The problem>
Give the number of lines below that contain "Fixpoint", with no other output.

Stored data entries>

○ ○ ○ ○

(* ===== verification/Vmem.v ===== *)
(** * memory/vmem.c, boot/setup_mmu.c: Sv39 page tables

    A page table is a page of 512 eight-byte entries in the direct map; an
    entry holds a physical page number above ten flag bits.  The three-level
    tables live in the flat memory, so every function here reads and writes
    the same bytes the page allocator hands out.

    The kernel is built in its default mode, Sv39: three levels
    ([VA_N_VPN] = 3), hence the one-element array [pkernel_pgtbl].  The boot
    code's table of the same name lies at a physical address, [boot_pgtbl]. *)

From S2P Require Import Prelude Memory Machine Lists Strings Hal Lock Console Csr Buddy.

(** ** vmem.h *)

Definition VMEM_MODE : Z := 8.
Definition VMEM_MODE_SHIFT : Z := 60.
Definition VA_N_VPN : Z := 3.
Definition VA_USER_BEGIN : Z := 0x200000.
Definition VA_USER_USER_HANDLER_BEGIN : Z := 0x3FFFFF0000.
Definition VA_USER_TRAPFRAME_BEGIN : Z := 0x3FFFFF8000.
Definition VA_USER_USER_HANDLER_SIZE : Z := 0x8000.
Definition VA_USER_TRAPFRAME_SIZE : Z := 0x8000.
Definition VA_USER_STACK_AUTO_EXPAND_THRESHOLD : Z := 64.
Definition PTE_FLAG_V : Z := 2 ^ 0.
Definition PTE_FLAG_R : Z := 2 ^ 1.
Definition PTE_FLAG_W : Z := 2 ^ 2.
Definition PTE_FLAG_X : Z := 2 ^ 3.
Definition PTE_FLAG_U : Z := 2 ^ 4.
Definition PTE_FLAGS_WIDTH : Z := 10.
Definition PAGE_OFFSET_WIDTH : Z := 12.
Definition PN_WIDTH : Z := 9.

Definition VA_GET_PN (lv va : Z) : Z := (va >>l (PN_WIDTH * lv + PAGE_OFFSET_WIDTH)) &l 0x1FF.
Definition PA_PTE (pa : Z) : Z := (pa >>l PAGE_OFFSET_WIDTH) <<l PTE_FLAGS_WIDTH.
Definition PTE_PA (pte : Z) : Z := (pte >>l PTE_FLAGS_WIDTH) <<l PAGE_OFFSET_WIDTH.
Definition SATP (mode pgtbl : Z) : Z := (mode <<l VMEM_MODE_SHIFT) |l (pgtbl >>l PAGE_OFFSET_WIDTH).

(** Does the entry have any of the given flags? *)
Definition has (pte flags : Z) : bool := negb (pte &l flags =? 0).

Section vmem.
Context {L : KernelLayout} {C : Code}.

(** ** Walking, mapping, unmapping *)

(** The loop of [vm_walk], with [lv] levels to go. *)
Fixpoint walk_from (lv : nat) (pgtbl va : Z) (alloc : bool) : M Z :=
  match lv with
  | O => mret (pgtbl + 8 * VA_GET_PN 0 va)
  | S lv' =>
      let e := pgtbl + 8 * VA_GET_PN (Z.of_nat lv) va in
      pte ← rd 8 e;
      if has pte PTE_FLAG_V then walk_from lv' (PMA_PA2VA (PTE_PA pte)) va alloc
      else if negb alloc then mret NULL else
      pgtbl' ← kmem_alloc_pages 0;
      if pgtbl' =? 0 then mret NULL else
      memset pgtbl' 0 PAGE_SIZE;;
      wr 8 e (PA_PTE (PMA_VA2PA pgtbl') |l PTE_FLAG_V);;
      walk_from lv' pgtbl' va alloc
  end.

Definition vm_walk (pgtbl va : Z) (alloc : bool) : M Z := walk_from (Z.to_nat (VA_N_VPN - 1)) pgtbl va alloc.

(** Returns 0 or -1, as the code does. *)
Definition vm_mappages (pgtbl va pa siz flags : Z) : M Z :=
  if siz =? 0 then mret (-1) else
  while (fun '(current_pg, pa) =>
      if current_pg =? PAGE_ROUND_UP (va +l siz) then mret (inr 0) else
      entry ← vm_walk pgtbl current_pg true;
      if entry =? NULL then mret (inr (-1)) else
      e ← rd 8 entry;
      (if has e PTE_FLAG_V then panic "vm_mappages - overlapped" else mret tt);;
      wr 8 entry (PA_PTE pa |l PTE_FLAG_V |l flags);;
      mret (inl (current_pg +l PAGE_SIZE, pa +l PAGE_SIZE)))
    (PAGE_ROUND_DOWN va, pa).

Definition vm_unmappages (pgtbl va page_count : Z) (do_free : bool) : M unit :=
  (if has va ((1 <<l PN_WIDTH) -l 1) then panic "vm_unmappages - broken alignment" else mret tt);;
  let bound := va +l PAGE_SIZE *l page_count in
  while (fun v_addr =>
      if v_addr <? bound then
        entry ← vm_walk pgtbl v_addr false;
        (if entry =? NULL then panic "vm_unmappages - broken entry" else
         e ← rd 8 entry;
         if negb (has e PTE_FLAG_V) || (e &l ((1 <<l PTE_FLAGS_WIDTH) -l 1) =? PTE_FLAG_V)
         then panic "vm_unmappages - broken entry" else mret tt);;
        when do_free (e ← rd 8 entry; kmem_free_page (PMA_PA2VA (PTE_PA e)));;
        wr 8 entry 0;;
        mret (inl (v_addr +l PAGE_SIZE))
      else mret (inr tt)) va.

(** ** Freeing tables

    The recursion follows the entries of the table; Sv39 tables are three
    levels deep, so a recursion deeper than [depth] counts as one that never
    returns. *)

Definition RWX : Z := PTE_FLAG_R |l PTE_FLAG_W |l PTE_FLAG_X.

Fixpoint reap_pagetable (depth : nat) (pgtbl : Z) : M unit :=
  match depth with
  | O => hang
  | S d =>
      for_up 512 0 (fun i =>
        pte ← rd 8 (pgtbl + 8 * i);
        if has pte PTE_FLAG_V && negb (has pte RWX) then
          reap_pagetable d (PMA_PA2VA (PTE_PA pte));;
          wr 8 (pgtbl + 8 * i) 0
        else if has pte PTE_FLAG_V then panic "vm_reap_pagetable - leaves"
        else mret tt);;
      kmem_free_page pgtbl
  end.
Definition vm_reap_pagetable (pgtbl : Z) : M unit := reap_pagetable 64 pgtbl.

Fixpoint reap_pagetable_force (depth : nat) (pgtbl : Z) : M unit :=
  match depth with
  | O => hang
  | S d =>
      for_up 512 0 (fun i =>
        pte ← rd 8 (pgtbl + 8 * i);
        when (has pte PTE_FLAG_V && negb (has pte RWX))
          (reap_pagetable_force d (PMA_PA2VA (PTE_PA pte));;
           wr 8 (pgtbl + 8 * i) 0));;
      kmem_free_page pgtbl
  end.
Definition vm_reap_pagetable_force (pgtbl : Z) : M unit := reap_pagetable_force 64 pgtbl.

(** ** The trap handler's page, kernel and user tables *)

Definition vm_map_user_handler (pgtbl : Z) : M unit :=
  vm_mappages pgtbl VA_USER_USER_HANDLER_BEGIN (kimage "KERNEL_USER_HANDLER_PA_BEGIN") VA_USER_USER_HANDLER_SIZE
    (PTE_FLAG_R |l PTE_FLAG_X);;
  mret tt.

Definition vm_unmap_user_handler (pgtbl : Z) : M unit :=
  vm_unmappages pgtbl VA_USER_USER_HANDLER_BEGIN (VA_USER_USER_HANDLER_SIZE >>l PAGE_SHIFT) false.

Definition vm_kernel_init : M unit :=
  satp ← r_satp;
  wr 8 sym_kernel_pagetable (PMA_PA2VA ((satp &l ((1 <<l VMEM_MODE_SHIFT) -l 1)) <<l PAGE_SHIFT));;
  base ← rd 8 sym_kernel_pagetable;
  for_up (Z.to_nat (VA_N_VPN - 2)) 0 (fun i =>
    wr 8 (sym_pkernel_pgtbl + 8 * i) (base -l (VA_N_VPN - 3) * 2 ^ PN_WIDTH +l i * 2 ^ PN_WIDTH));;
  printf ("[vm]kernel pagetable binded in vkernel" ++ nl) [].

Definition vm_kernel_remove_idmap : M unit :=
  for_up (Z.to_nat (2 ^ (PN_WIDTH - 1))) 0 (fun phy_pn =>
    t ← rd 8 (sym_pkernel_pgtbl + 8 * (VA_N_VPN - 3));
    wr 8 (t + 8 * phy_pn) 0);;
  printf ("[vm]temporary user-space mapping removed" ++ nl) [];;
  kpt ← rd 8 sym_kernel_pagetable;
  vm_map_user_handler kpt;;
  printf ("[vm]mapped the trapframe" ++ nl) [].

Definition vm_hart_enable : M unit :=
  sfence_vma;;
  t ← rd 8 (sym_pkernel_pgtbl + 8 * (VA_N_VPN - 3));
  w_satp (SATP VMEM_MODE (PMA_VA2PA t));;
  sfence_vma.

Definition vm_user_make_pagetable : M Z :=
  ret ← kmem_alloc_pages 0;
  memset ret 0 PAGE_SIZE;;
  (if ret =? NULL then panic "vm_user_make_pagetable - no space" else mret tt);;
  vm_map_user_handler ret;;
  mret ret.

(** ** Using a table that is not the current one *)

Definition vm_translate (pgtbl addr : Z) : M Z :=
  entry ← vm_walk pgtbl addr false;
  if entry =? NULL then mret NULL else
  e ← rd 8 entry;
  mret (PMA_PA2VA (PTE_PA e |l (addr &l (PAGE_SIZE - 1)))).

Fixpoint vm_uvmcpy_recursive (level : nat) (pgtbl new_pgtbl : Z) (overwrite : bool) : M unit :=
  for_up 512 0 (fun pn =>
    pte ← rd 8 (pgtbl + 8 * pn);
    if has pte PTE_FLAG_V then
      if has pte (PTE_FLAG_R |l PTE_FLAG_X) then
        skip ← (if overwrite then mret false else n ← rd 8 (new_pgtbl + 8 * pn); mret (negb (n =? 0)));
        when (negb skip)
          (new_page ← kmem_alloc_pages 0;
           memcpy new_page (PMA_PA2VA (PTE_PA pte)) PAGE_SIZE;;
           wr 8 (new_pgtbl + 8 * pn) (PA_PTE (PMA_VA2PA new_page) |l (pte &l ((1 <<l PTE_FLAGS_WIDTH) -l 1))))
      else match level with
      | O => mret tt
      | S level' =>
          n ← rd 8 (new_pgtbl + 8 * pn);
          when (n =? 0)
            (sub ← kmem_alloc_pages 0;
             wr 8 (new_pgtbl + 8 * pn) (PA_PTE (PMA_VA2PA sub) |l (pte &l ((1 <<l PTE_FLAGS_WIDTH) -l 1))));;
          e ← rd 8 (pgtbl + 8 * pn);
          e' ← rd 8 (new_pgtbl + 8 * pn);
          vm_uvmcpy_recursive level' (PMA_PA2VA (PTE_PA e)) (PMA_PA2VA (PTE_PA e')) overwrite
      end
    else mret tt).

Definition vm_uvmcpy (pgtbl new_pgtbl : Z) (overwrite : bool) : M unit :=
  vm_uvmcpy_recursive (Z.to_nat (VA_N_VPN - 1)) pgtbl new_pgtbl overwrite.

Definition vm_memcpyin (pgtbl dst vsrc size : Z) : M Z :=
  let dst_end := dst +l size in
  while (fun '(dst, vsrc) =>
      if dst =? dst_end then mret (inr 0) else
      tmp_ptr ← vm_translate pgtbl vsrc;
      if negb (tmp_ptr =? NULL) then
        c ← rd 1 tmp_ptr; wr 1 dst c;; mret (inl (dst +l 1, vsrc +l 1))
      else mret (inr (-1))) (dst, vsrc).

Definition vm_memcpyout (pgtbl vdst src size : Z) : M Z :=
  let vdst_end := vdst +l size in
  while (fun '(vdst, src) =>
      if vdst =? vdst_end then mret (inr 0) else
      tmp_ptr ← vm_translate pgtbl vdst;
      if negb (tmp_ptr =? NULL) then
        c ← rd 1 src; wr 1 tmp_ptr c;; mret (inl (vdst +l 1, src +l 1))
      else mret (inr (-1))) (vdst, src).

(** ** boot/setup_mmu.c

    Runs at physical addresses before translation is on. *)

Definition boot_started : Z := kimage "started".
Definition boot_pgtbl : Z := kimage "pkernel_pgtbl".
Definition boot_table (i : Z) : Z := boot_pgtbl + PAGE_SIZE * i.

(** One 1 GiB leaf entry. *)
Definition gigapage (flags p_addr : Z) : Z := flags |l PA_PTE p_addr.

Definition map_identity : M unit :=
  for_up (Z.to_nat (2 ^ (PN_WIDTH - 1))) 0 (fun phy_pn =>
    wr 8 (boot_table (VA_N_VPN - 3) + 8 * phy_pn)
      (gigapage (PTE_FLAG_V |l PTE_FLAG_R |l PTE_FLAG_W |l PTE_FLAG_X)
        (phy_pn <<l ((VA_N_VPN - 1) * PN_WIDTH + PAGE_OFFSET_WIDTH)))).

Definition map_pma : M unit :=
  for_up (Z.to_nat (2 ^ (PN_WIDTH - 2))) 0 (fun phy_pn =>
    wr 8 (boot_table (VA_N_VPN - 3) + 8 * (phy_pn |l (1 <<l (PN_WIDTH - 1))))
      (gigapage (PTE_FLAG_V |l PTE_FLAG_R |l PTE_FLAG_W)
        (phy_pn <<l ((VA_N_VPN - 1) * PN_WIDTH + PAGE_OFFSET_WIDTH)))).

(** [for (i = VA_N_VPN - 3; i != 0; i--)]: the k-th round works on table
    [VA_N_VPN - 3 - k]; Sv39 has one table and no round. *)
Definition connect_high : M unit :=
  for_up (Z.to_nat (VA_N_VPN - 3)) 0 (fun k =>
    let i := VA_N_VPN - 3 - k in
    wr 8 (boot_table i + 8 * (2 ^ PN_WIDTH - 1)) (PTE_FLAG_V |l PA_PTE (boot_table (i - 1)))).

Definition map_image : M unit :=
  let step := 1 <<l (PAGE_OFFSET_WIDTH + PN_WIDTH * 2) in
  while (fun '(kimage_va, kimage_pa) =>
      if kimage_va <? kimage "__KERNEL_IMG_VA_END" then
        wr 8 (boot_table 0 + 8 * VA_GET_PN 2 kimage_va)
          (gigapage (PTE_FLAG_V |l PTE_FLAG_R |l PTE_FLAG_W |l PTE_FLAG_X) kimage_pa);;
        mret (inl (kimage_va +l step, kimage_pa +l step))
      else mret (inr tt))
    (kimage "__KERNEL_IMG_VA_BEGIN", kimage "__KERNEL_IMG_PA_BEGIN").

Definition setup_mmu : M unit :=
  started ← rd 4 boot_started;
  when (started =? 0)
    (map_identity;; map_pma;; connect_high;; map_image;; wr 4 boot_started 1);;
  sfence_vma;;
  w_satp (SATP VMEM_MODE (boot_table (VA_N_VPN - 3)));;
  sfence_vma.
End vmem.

○ ○ ○ ○

Task solution>
4